------ DATA PROVIDED
(* ===== verification/EventQueue.v ===== *)
(** * EventQueue: prioritised, timed event queues

    Models libs/libeventhandler/src/event_queue.cpp and event_queue.h.  Every
    public operation takes [queueLock_], so an operation is one atomic
    function on the state; [GetEvent], which releases the lock while it
    blocks, is the pair [GetEvent_iteration] / [GetEvent_resume], and the
    interleavings of its thread with the other threads are the step relation
    [sys_step] at the end of the file.

    The clock is an argument of the operations that read it; so is the
    environment [Env] of handlers and listeners, which the queue only knows
    through weak pointers. *)

From stdpp Require Import strings.
From S2P Require Import Prelude StdMap InnerEvent IoWaiter.

Open Scope Z_scope.

Inductive Priority := IMMEDIATE | HIGH | LOW | IDLE | OTHER_PRIORITY (value : Z).

Definition SUB_EVENT_QUEUE_NUM : nat := 3.
Definition DEFAULT_MAX_HANDLED_EVENT_COUNT : Z := 5.

(** [static_cast<uint32_t>(priority)] for the priorities with a sub queue. *)
Definition priority_index (p : Priority) : nat :=
  match p with IMMEDIATE => 0 | HIGH => 1 | LOW => 2 | _ => 3 end%nat.

Record SubEventQueue := mkSubEventQueue {
  sq_queue : list InnerEvent;
  sq_handledEventsCount : Z;
  sq_maxHandledEventsCount : Z;
}.

Definition new_SubEventQueue : SubEventQueue :=
  mkSubEventQueue [] 0 DEFAULT_MAX_HANDLED_EVENT_COUNT.

Record EventQueue := mkEventQueue {
  q_subEventQueues : list SubEventQueue;
  q_idleEvents : list InnerEvent;
  q_wakeUpTime : TimePoint;
  q_idleTimeStamp : TimePoint;
  q_isIdle : bool;
  q_finished : bool;
  q_ioWaiter : IoWaiter;
  q_listeners : stdmap Z (option ListenerId);
}.

(** [EventQueue()] at time [now]. *)
Definition new_EventQueue (now : TimePoint) : EventQueue :=
  mkEventQueue (repeat new_SubEventQueue SUB_EVENT_QUEUE_NUM) [] TIME_POINT_MAX now true true
    (NoneWaiter new_NoneIoWaiter) ∅.

(** [EventQueue(ioWaiter)]. *)
Definition new_EventQueue_waiter (now : TimePoint) (ioWaiter : option IoWaiter) : EventQueue :=
  let w := default (NoneWaiter new_NoneIoWaiter) ioWaiter in
  let w := if SupportListeningFileDescriptor w then SetFileDescriptorEventCallback w else w in
  mkEventQueue (repeat new_SubEventQueue SUB_EVENT_QUEUE_NUM) [] TIME_POINT_MAX now true true w ∅.

Definition set_queues (subs : list SubEventQueue) (idle : list InnerEvent) (q : EventQueue) : EventQueue :=
  mkEventQueue subs idle (q_wakeUpTime q) (q_idleTimeStamp q) (q_isIdle q) (q_finished q)
    (q_ioWaiter q) (q_listeners q).

Definition set_io (w : IoWaiter) (ls : stdmap Z (option ListenerId)) (q : EventQueue) : EventQueue :=
  mkEventQueue (q_subEventQueues q) (q_idleEvents q) (q_wakeUpTime q) (q_idleTimeStamp q)
    (q_isIdle q) (q_finished q) w ls.

Definition set_finished (b : bool) (q : EventQueue) : EventQueue :=
  mkEventQueue (q_subEventQueues q) (q_idleEvents q) (q_wakeUpTime q) (q_idleTimeStamp q)
    (q_isIdle q) b (q_ioWaiter q) (q_listeners q).

Definition set_sub_queue (events : list InnerEvent) (s : SubEventQueue) : SubEventQueue :=
  mkSubEventQueue events (sq_handledEventsCount s) (sq_maxHandledEventsCount s).

(** Handlers alive, and the weak owner of each listener. *)
Record Env := mkEnv {
  env_live : HandlerId → bool;
  env_listener_owner : ListenerId → option HandlerId;
}.

Definition listener_GetOwner (env : Env) (l : ListenerId) : option HandlerId :=
  match env_listener_owner env l with
  | Some h => if env_live env h then Some h else None
  | None => None
  end.

(** ** Insert *)

Definition InsertEventsLocked (events : list InnerEvent) (event : InnerEvent) : list InnerEvent :=
  insert_at (upper_bound (key_less ev_handleTime) event events) event events.
(* ===== verification/Errors.v ===== *)
(** * Errors: the codes of the bundle manager

    The enumerations for the framework and the bundle manager of
    interfaces/inner_api/appexecfwk_base/include/appexecfwk_errors.h, with
    their values. *)

From Stdlib Require Import ZArith.

Open Scope Z_scope.

Definition ERR_OK : Z := 0.
Definition ERR_APPEXECFWK_SERVICE_NOT_READY : Z := 8388609.
Definition ERR_APPEXECFWK_SERVICE_NOT_CONNECTED : Z := 8388610.
Definition ERR_APPEXECFWK_INVALID_UID : Z := 8388611.
Definition ERR_APPEXECFWK_INVALID_PID : Z := 8388612.
Definition ERR_APPEXECFWK_PARCEL_ERROR : Z := 8388613.
Definition ERR_APPEXECFWK_FAILED_SERVICE_DIED : Z := 8388614.
Definition ERR_APPEXECFWK_OPERATION_TIME_OUT : Z := 8388615.
Definition ERR_APPEXECFWK_INSTALL_INTERNAL_ERROR : Z := 8519681.
Definition ERR_APPEXECFWK_INSTALL_HOST_INSTALLER_FAILED : Z := 8519682.
Definition ERR_APPEXECFWK_INSTALL_PARSE_FAILED : Z := 8519683.
Definition ERR_APPEXECFWK_INSTALL_VERSION_DOWNGRADE : Z := 8519684.
Definition ERR_APPEXECFWK_INSTALL_VERIFICATION_FAILED : Z := 8519685.
Definition ERR_APPEXECFWK_INSTALL_PARAM_ERROR : Z := 8519686.
Definition ERR_APPEXECFWK_INSTALL_PERMISSION_DENIED : Z := 8519687.
Definition ERR_APPEXECFWK_INSTALL_ENTRY_ALREADY_EXIST : Z := 8519688.
Definition ERR_APPEXECFWK_INSTALL_STATE_ERROR : Z := 8519689.
Definition ERR_APPEXECFWK_INSTALL_FILE_PATH_INVALID : Z := 8519690.
Definition ERR_APPEXECFWK_INSTALL_INVALID_HAP_NAME : Z := 8519691.
Definition ERR_APPEXECFWK_INSTALL_INVALID_BUNDLE_FILE : Z := 8519692.
Definition ERR_APPEXECFWK_INSTALL_INVALID_HAP_SIZE : Z := 8519693.
Definition ERR_APPEXECFWK_INSTALL_GENERATE_UID_ERROR : Z := 8519694.
Definition ERR_APPEXECFWK_INSTALL_INSTALLD_SERVICE_ERROR : Z := 8519695.
Definition ERR_APPEXECFWK_INSTALL_BUNDLE_MGR_SERVICE_ERROR : Z := 8519696.
Definition ERR_APPEXECFWK_INSTALL_ALREADY_EXIST : Z := 8519697.
Definition ERR_APPEXECFWK_INSTALL_BUNDLENAME_NOT_SAME : Z := 8519698.
Definition ERR_APPEXECFWK_INSTALL_VERSIONCODE_NOT_SAME : Z := 8519699.
Definition ERR_APPEXECFWK_INSTALL_VERSIONNAME_NOT_SAME : Z := 8519700.
Definition ERR_APPEXECFWK_INSTALL_MINCOMPATIBLE_VERSIONCODE_NOT_SAME : Z := 8519701.
Definition ERR_APPEXECFWK_INSTALL_VENDOR_NOT_SAME : Z := 8519702.
Definition ERR_APPEXECFWK_INSTALL_RELEASETYPE_TARGET_NOT_SAME : Z := 8519703.
Definition ERR_APPEXECFWK_INSTALL_RELEASETYPE_NOT_SAME : Z := 8519704.
Definition ERR_APPEXECFWK_INSTALL_RELEASETYPE_COMPATIBLE_NOT_SAME : Z := 8519705.
Definition ERR_APPEXECFWK_INSTALL_VERSION_NOT_COMPATIBLE : Z := 8519706.
Definition ERR_APPEXECFWK_INSTALL_INVALID_NUMBER_OF_ENTRY_HAP : Z := 8519707.
Definition ERR_APPEXECFWK_INSTALL_DISK_MEM_INSUFFICIENT : Z := 8519708.
Definition ERR_APPEXECFWK_INSTALL_GRANT_REQUEST_PERMISSIONS_FAILED : Z := 8519709.
Definition ERR_APPEXECFWK_INSTALL_UPDATE_HAP_TOKEN_FAILED : Z := 8519710.
Definition ERR_APPEXECFWK_INSTALL_SINGLETON_NOT_SAME : Z := 8519711.
Definition ERR_APPEXECFWK_INSTALL_ZERO_USER_WITH_NO_SINGLETON : Z := 8519712.
Definition ERR_APPEXECFWK_INSTALL_CHECK_SYSCAP_FAILED : Z := 8519713.
Definition ERR_APPEXECFWK_INSTALL_APPTYPE_NOT_SAME : Z := 8519714.
Definition ERR_APPEXECFWK_INSTALL_URI_DUPLICATE : Z := 8519715.
Definition ERR_APPEXECFWK_INSTALL_TYPE_ERROR : Z := 8519716.
Definition ERR_APPEXECFWK_INSTALL_FAILED_INVALID_SIGNATURE_FILE_PATH : Z := 8519717.
Definition ERR_APPEXECFWK_INSTALL_FAILED_BAD_BUNDLE_SIGNATURE_FILE : Z := 8519718.
Definition ERR_APPEXECFWK_INSTALL_FAILED_NO_BUNDLE_SIGNATURE : Z := 8519719.
Definition ERR_APPEXECFWK_INSTALL_FAILED_VERIFY_APP_PKCS7_FAIL : Z := 8519720.
Definition ERR_APPEXECFWK_INSTALL_FAILED_PROFILE_PARSE_FAIL : Z := 8519721.
Definition ERR_APPEXECFWK_INSTALL_FAILED_APP_SOURCE_NOT_TRUESTED : Z := 8519722.
Definition ERR_APPEXECFWK_INSTALL_FAILED_BAD_DIGEST : Z := 8519723.
Definition ERR_APPEXECFWK_INSTALL_FAILED_BUNDLE_INTEGRITY_VERIFICATION_FAILURE : Z := 8519724.
Definition ERR_APPEXECFWK_INSTALL_FAILED_FILE_SIZE_TOO_LARGE : Z := 8519725.
Definition ERR_APPEXECFWK_INSTALL_FAILED_BAD_PUBLICKEY : Z := 8519726.
Definition ERR_APPEXECFWK_INSTALL_FAILED_BAD_BUNDLE_SIGNATURE : Z := 8519727.
Definition ERR_APPEXECFWK_INSTALL_FAILED_NO_PROFILE_BLOCK_FAIL : Z := 8519728.
Definition ERR_APPEXECFWK_INSTALL_FAILED_BUNDLE_SIGNATURE_VERIFICATION_FAILURE : Z := 8519729.
Definition ERR_APPEXECFWK_INSTALL_FAILED_VERIFY_SOURCE_INIT_FAIL : Z := 8519730.
Definition ERR_APPEXECFWK_INSTALL_FAILED_INCOMPATIBLE_SIGNATURE : Z := 8519731.
Definition ERR_APPEXECFWK_INSTALL_FAILED_INCONSISTENT_SIGNATURE : Z := 8519732.
Definition ERR_APPEXECFWK_INSTALL_FAILED_MODULE_NAME_EMPTY : Z := 8519733.
Definition ERR_APPEXECFWK_INSTALL_FAILED_MODULE_NAME_DUPLICATE : Z := 8519734.
Definition ERR_APPEXECFWK_INSTALL_FAILED_CHECK_HAP_HASH_PARAM : Z := 8519735.
Definition ERR_APPEXECFWK_SANDBOX_INSTALL_INTERNAL_ERROR : Z := 8519800.
Definition ERR_APPEXECFWK_SANDBOX_INSTALL_APP_NOT_EXISTED : Z := 8519801.
Definition ERR_APPEXECFWK_SANDBOX_INSTALL_PARAM_ERROR : Z := 8519802.
Definition ERR_APPEXECFWK_SANDBOX_INSTALL_WRITE_PARCEL_ERROR : Z := 8519803.
Definition ERR_APPEXECFWK_SANDBOX_INSTALL_READ_PARCEL_ERROR : Z := 8519804.
Definition ERR_APPEXECFWK_SANDBOX_INSTALL_SEND_REQUEST_ERROR : Z := 8519805.
Definition ERR_APPEXECFWK_SANDBOX_INSTALL_USER_NOT_EXIST : Z := 8519806.
Definition ERR_APPEXECFWK_SANDBOX_INSTALL_INVALID_APP_INDEX : Z := 8519807.
Definition ERR_APPEXECFWK_SANDBOX_INSTALL_NOT_INSTALLED_AT_SPECIFIED_USERID : Z := 8519808.
Definition ERR_APPEXECFWK_SANDBOX_INSTALL_NO_SANDBOX_APP_INFO : Z := 8519809.
Definition ERR_APPEXECFWK_SANDBOX_INSTALL_UNKNOWN_INSTALL_TYPE : Z := 8519810.
Definition ERR_APPEXECFWK_SANDBOX_INSTALL_DELETE_APP_INDEX_FAILED : Z := 8519811.
Definition ERR_APPEXECFWK_PARSE_UNEXPECTED : Z := 8519880.
Definition ERR_APPEXECFWK_PARSE_MISSING_BUNDLE : Z := 8519881.
Definition ERR_APPEXECFWK_PARSE_MISSING_ABILITY : Z := 8519882.
Definition ERR_APPEXECFWK_PARSE_NO_PROFILE : Z := 8519883.
Definition ERR_APPEXECFWK_PARSE_BAD_PROFILE : Z := 8519884.
Definition ERR_APPEXECFWK_PARSE_PROFILE_PROP_TYPE_ERROR : Z := 8519885.
Definition ERR_APPEXECFWK_PARSE_PROFILE_MISSING_PROP : Z := 8519886.
Definition ERR_APPEXECFWK_PARSE_PERMISSION_ERROR : Z := 8519887.
Definition ERR_APPEXECFWK_PARSE_PROFILE_PROP_CHECK_ERROR : Z := 8519888.
Definition ERR_APPEXECFWK_PARSE_RPCID_FAILED : Z := 8519889.
Definition ERR_APPEXECFWK_INSTALLD_PARAM_ERROR : Z := 8519890.
Definition ERR_APPEXECFWK_INSTALLD_GET_PROXY_ERROR : Z := 8519891.
Definition ERR_APPEXECFWK_INSTALLD_CREATE_DIR_FAILED : Z := 8519892.
Definition ERR_APPEXECFWK_INSTALLD_CREATE_DIR_EXIST : Z := 8519893.
Definition ERR_APPEXECFWK_INSTALLD_CHOWN_FAILED : Z := 8519894.
Definition ERR_APPEXECFWK_INSTALLD_REMOVE_DIR_FAILED : Z := 8519895.
Definition ERR_APPEXECFWK_INSTALLD_EXTRACT_FILES_FAILED : Z := 8519896.
Definition ERR_APPEXECFWK_INSTALLD_RNAME_DIR_FAILED : Z := 8519897.
Definition ERR_APPEXECFWK_INSTALLD_CLEAN_DIR_FAILED : Z := 8519898.
Definition ERR_APPEXECFWK_UNINSTALL_SYSTEM_APP_ERROR : Z := 8519899.
Definition ERR_APPEXECFWK_UNINSTALL_KILLING_APP_ERROR : Z := 8519900.
Definition ERR_APPEXECFWK_UNINSTALL_INVALID_NAME : Z := 8519901.
Definition ERR_APPEXECFWK_UNINSTALL_PARAM_ERROR : Z := 8519902.
Definition ERR_APPEXECFWK_UNINSTALL_PERMISSION_DENIED : Z := 8519903.
Definition ERR_APPEXECFWK_UNINSTALL_BUNDLE_MGR_SERVICE_ERROR : Z := 8519904.
Definition ERR_APPEXECFWK_UNINSTALL_MISSING_INSTALLED_BUNDLE : Z := 8519905.
Definition ERR_APPEXECFWK_UNINSTALL_MISSING_INSTALLED_MODULE : Z := 8519906.
Definition ERR_APPEXECFWK_FAILED_GET_INSTALLER_PROXY : Z := 8519907.
Definition ERR_APPEXECFWK_FAILED_GET_BUNDLE_INFO : Z := 8519908.
Definition ERR_APPEXECFWK_FAILED_GET_ABILITY_INFO : Z := 8519909.
Definition ERR_APPEXECFWK_FAILED_GET_RESOURCEMANAGER : Z := 8519910.
Definition ERR_APPEXECFWK_FAILED_GET_REMOTE_PROXY : Z := 8519911.
Definition ERR_APPEXECFWK_PERMISSION_DENIED : Z := 8519912.
Definition ERR_APPEXECFWK_RECOVER_GET_BUNDLEPATH_ERROR : Z := 8520193.
Definition ERR_APPEXECFWK_RECOVER_INVALID_BUNDLE_NAME : Z := 8520194.
Definition ERR_APPEXECFWK_USER_NOT_EXIST : Z := 8520449.
Definition ERR_APPEXECFWK_USER_CREATE_FALIED : Z := 8520450.
Definition ERR_APPEXECFWK_USER_REMOVE_FALIED : Z := 8520451.
Definition ERR_APPEXECFWK_USER_NOT_INSTALL_HAP : Z := 8520452.
Definition ERR_APPEXECFWK_PARSE_FILE_FAILED : Z := 8520453.
Definition HapModuleInfo_from_json_1 `{Uninit} (j : json) (x : HapModuleInfo) : M HapModuleInfo :=
  x ← GetValueIfFindKey LOCAL j "name" get_string STRING false NOT_ARRAY (λ v x, x <| hm_name := v |>) x;
  x ← GetValueIfFindKey LOCAL j "moduleName" get_string STRING false NOT_ARRAY (λ v x, x <| hm_moduleName := v |>) x;
  x ← GetValueIfFindKey LOCAL j "description" get_string STRING false NOT_ARRAY
        (λ v x, x <| hm_description := v |>) x;
  x ← GetValueIfFindKey LOCAL j "descriptionId" get_int32 NUMBER false NOT_ARRAY
        (λ v x, x <| hm_descriptionId := v |>) x;
  x ← GetValueIfFindKey LOCAL j "iconPath" get_string STRING false NOT_ARRAY (λ v x, x <| hm_iconPath := v |>) x;
  x ← GetValueIfFindKey LOCAL j "label" get_string STRING false NOT_ARRAY (λ v x, x <| hm_label := v |>) x;
  x ← GetValueIfFindKey LOCAL j "labelId" get_int32 NUMBER false NOT_ARRAY (λ v x, x <| hm_labelId := v |>) x;
  x ← GetValueIfFindKey LOCAL j "backgroundImg" get_string STRING false NOT_ARRAY
        (λ v x, x <| hm_backgroundImg := v |>) x;
  x ← GetValueIfFindKey LOCAL j "mainAbility" get_string STRING false NOT_ARRAY
        (λ v x, x <| hm_mainAbility := v |>) x;
  x ← GetValueIfFindKey LOCAL j "srcPath" get_string STRING false NOT_ARRAY (λ v x, x <| hm_srcPath := v |>) x;
  x ← GetValueIfFindKey LOCAL j "hashValue" get_string STRING false NOT_ARRAY (λ v x, x <| hm_hashValue := v |>) x;
  x ← GetValueIfFindKey LOCAL j "hapPath" get_string STRING false NOT_ARRAY (λ v x, x <| hm_hapPath := v |>) x;
  x ← GetValueIfFindKey LOCAL j "supportedModes" get_int32 NUMBER false NOT_ARRAY
        (λ v x, x <| hm_supportedModes := v |>) x;
  x ← GetValueIfFindKey LOCAL j "reqCapabilities" (get_vector get_string) ARRAY false STRINGS
        (λ v x, x <| hm_reqCapabilities := v |>) x;
  x ← GetValueIfFindKey LOCAL j "deviceTypes" (get_vector get_string) ARRAY false STRINGS
        (λ v x, x <| hm_deviceTypes := v |>) x;
  x ← GetValueIfFindKey LOCAL j "abilityInfos" (get_vector get_AbilityInfo) ARRAY false OBJECTS
        (λ v x, x <| hm_abilityInfos := v |>) x;
  x ← GetValueIfFindKey LOCAL j "colorMode" get_ModuleColorMode NUMBER false NOT_ARRAY
        (λ v x, x <| hm_colorMode := v |>) x;
  x ← GetValueIfFindKey LOCAL j "bundleName" get_string STRING false NOT_ARRAY (λ v x, x <| hm_bundleName := v |>) x;
  mret x.

Definition HapModuleInfo_from_json_2 `{Uninit} (j : json) (x : HapModuleInfo) : M HapModuleInfo :=
  x ← GetValueIfFindKey LOCAL j "mainElementName" get_string STRING false NOT_ARRAY
        (λ v x, x <| hm_mainElementName := v |>) x;
  x ← GetValueIfFindKey LOCAL j "pages" get_string STRING false NOT_ARRAY (λ v x, x <| hm_pages := v |>) x;
  x ← GetValueIfFindKey LOCAL j "process" get_string STRING false NOT_ARRAY (λ v x, x <| hm_process := v |>) x;
  x ← GetValueIfFindKey LOCAL j "resourcePath" get_string STRING false NOT_ARRAY
        (λ v x, x <| hm_resourcePath := v |>) x;
  x ← GetValueIfFindKey LOCAL j "srcEntrance" get_string STRING false NOT_ARRAY
        (λ v x, x <| hm_srcEntrance := v |>) x;
  x ← GetValueIfFindKey LOCAL j "uiSyntax" get_string STRING false NOT_ARRAY (λ v x, x <| hm_uiSyntax := v |>) x;
  x ← GetValueIfFindKey LOCAL j "virtualMachine" get_string STRING false NOT_ARRAY
        (λ v x, x <| hm_virtualMachine := v |>) x;
  x ← GetValueIfFindKey LOCAL j "deliveryWithInstall" get_bool BOOLEAN false NOT_ARRAY
        (λ v x, x <| hm_deliveryWithInstall := v |>) x;
  x ← GetValueIfFindKey LOCAL j "installationFree" get_bool BOOLEAN false NOT_ARRAY
        (λ v x, x <| hm_installationFree := v |>) x;
  x ← GetValueIfFindKey LOCAL j "isModuleJson" get_bool BOOLEAN false NOT_ARRAY
        (λ v x, x <| hm_isModuleJson := v |>) x;
  x ← GetValueIfFindKey LOCAL j "isStageBasedModel" get_bool BOOLEAN false NOT_ARRAY
        (λ v x, x <| hm_isStageBasedModel := v |>) x;
  x ← GetValueIfFindKey LOCAL j "isRemovable" (get_map get_bool) OBJECT false NOT_ARRAY
        (λ v x, x <| hm_isRemovable := v |>) x;
  x ← GetValueIfFindKey LOCAL j "upgradeFlag" get_int32 NUMBER false NOT_ARRAY (λ v x, x <| hm_upgradeFlag := v |>) x;
  x ← GetValueIfFindKey LOCAL j "moduleType" get_ModuleType NUMBER false NOT_ARRAY
        (λ v x, x <| hm_moduleType := v |>) x;
  x ← GetValueIfFindKey LOCAL j "extensionInfos" (get_vector get_ExtensionAbilityInfo) ARRAY false OBJECTS
        (λ v x, x <| hm_extensionInfos := v |>) x;
  x ← GetValueIfFindKey LOCAL j "metadata" (get_vector get_Metadata) ARRAY false OBJECTS
        (λ v x, x <| hm_metadata := v |>) x;
  x ← GetValueIfFindKey LOCAL j "dependencies" (get_vector get_string) ARRAY false STRINGS
        (λ v x, x <| hm_dependencies := v |>) x;
  mret x.

Definition HapModuleInfo_from_json `{Uninit} (j : json) (x : HapModuleInfo) : M HapModuleInfo :=
  x ← HapModuleInfo_from_json_1 j x; HapModuleInfo_from_json_2 j x.
Definition get_HapModuleInfo `{Uninit} : json → M HapModuleInfo := get_struct new_HapModuleInfo
  HapModuleInfo_from_json.

(** The integers have their widths, the maps are maps. *)
Definition HapModuleInfo_ok (x : HapModuleInfo) : Prop :=
  in_i32 (hm_descriptionId x)
  ∧ in_i32 (hm_labelId x)
  ∧ in_i32 (hm_supportedModes x)
  ∧ Forall AbilityInfo_ok (hm_abilityInfos x)
  ∧ sm_wf (hm_isRemovable x)
  ∧ Forall ExtensionAbilityInfo_ok (hm_extensionInfos x)
  ∧ in_i32 (hm_upgradeFlag x).

Definition RequestPermissionUsedScene_to_json (x : RequestPermissionUsedScene) : json :=
  object [
    ("abilities", to_json (rpu_abilities x));
    ("when", to_json (rpu_when x))
  ].
#[export] Instance RequestPermissionUsedScene_ToJson : ToJson RequestPermissionUsedScene :=
  RequestPermissionUsedScene_to_json.

Definition RequestPermissionUsedScene_from_json (j : json) (x : RequestPermissionUsedScene) : M
  RequestPermissionUsedScene :=
  x ← GetValueIfFindKey LOCAL j "abilities" (get_vector get_string) ARRAY false STRINGS
        (λ v x, x <| rpu_abilities := v |>) x;
  x ← GetValueIfFindKey LOCAL j "ability" (get_vector get_string) ARRAY false STRINGS
        (λ v x, x <| rpu_abilities := v |>) x;
  x ← GetValueIfFindKey LOCAL j "when" get_string STRING false NOT_ARRAY (λ v x, x <| rpu_when := v |>) x;
  mret x.
Definition get_RequestPermissionUsedScene : json → M RequestPermissionUsedScene := get_struct
  new_RequestPermissionUsedScene RequestPermissionUsedScene_from_json.

Definition RequestPermission_to_json (x : RequestPermission) : json :=
  object [
    ("name", to_json (rp_name x));
    ("reason", to_json (rp_reason x));
    ("reasonId", to_json (rp_reasonId x));
    ("usedScene", to_json (rp_usedScene x))
  ].
#[export] Instance RequestPermission_ToJson : ToJson RequestPermission := RequestPermission_to_json.

Definition RequestPermission_from_json (j : json) (x : RequestPermission) : M RequestPermission :=
  x ← GetValueIfFindKey LOCAL j "name" get_string STRING false NOT_ARRAY (λ v x, x <| rp_name := v |>) x;
  x ← GetValueIfFindKey LOCAL j "reason" get_string STRING false NOT_ARRAY (λ v x, x <| rp_reason := v |>) x;
  x ← GetValueIfFindKey LOCAL j "reasonId" get_int32 NUMBER false NOT_ARRAY (λ v x, x <| rp_reasonId := v |>) x;
  x ← GetValueIfFindKey LOCAL j "usedScene" get_RequestPermissionUsedScene OBJECT false NOT_ARRAY
        (λ v x, x <| rp_usedScene := v |>) x;
  mret x.
Definition get_RequestPermission : json → M RequestPermission := get_struct new_RequestPermission
  RequestPermission_from_json.

(** The integers have their widths. *)
Definition RequestPermission_ok (x : RequestPermission) : Prop :=
  in_i32 (rp_reasonId x).

Definition BundleInfo_to_json (x : BundleInfo) : json :=
  object [
    ("name", to_json (bi_name x));
    ("label", to_json (bi_label x));
    ("description", to_json (bi_description x));
    ("vendor", to_json (bi_vendor x));
    ("isKeepAlive", to_json (bi_isKeepAlive x));
    ("isNativeApp", to_json (bi_isNativeApp x));
    ("isPreInstallApp", to_json (bi_isPreInstallApp x));
    ("isDifferentName", to_json (bi_isDifferentName x));
    ("applicationInfo", to_json (bi_applicationInfo x));
    ("abilityInfos", to_json (bi_abilityInfos x));
    ("hapModuleInfos", to_json (bi_hapModuleInfos x));
    ("extensionAbilityInfo", to_json (bi_extensionInfos x));
    ("jointUserId", to_json (bi_jointUserId x));
    ("versionCode", to_json (bi_versionCode x));
    ("minCompatibleVersionCode", to_json (bi_minCompatibleVersionCode x));
    ("versionName", to_json (bi_versionName x));
    ("minSdkVersion", to_json (bi_minSdkVersion x));
    ("maxSdkVersion", to_json (bi_maxSdkVersion x));
    ("mainEntry", to_json (bi_mainEntry x));
    ("cpuAbi", to_json (bi_cpuAbi x));
    ("appId", to_json (bi_appId x));
    ("compatibleVersion", to_json (bi_compatibleVersion x));
    ("targetVersion", to_json (bi_targetVersion x));
    ("releaseType", to_json (bi_releaseType x));
    ("uid", to_json (bi_uid x));
    ("gid", to_json (bi_gid x));
    ("seInfo", to_json (bi_seInfo x));
    ("installTime", to_json (bi_installTime x));
    ("updateTime", to_json (bi_updateTime x));
    ("entryModuleName", to_json (bi_entryModuleName x));
    ("entryInstallationFree", to_json (bi_entryInstallationFree x));
    ("reqPermissions", to_json (bi_reqPermissions x));
    ("reqPermissionStates", to_json (bi_reqPermissionStates x));
    ("reqPermissionDetails", to_json (bi_reqPermissionDetails x));
    ("defPermissions", to_json (bi_defPermissions x));
    ("hapModuleNames", to_json (bi_hapModuleNames x));
    ("moduleNames", to_json (bi_moduleNames x));
    ("modulePublicDirs", to_json (bi_modulePublicDirs x));
    ("moduleDirs", to_json (bi_moduleDirs x));
    ("moduleResPaths", to_json (bi_moduleResPaths x));
    ("singleton", to_json (bi_singleton x))
  ].
#[export] Instance BundleInfo_ToJson : ToJson BundleInfo := BundleInfo_to_json.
------------
PROBLEM DETAILS: Give back, exactly as written, the stretch from the line with "[sys_step] at the end of the file." through the line with "let w := if", and no other lines from the records above.

ANSWER SPACE:
    [sys_step] at the end of the file.

    The clock is an argument of the operations that read it; so is the
    environment [Env] of handlers and listeners, which the queue only knows
    through weak pointers. *)

From stdpp Require Import strings.
From S2P Require Import Prelude StdMap InnerEvent IoWaiter.

Open Scope Z_scope.

Inductive Priority := IMMEDIATE | HIGH | LOW | IDLE | OTHER_PRIORITY (value : Z).

Definition SUB_EVENT_QUEUE_NUM : nat := 3.
Definition DEFAULT_MAX_HANDLED_EVENT_COUNT : Z := 5.

(** [static_cast<uint32_t>(priority)] for the priorities with a sub queue. *)
Definition priority_index (p : Priority) : nat :=
  match p with IMMEDIATE => 0 | HIGH => 1 | LOW => 2 | _ => 3 end%nat.

Record SubEventQueue := mkSubEventQueue {
  sq_queue : list InnerEvent;
  sq_handledEventsCount : Z;
  sq_maxHandledEventsCount : Z;
}.

Definition new_SubEventQueue : SubEventQueue :=
  mkSubEventQueue [] 0 DEFAULT_MAX_HANDLED_EVENT_COUNT.

Record EventQueue := mkEventQueue {
  q_subEventQueues : list SubEventQueue;
  q_idleEvents : list InnerEvent;
  q_wakeUpTime : TimePoint;
  q_idleTimeStamp : TimePoint;
  q_isIdle : bool;
  q_finished : bool;
  q_ioWaiter : IoWaiter;
  q_listeners : stdmap Z (option ListenerId);
}.

(** [EventQueue()] at time [now]. *)
Definition new_EventQueue (now : TimePoint) : EventQueue :=
  mkEventQueue (repeat new_SubEventQueue SUB_EVENT_QUEUE_NUM) [] TIME_POINT_MAX now true true
    (NoneWaiter new_NoneIoWaiter) ∅.

(** [EventQueue(ioWaiter)]. *)
Definition new_EventQueue_waiter (now : TimePoint) (ioWaiter : option IoWaiter) : EventQueue :=
  let w := default (NoneWaiter new_NoneIoWaiter) ioWaiter in
  let w := if SupportListeningFileDescriptor w then SetFileDescriptorEventCallback w else w in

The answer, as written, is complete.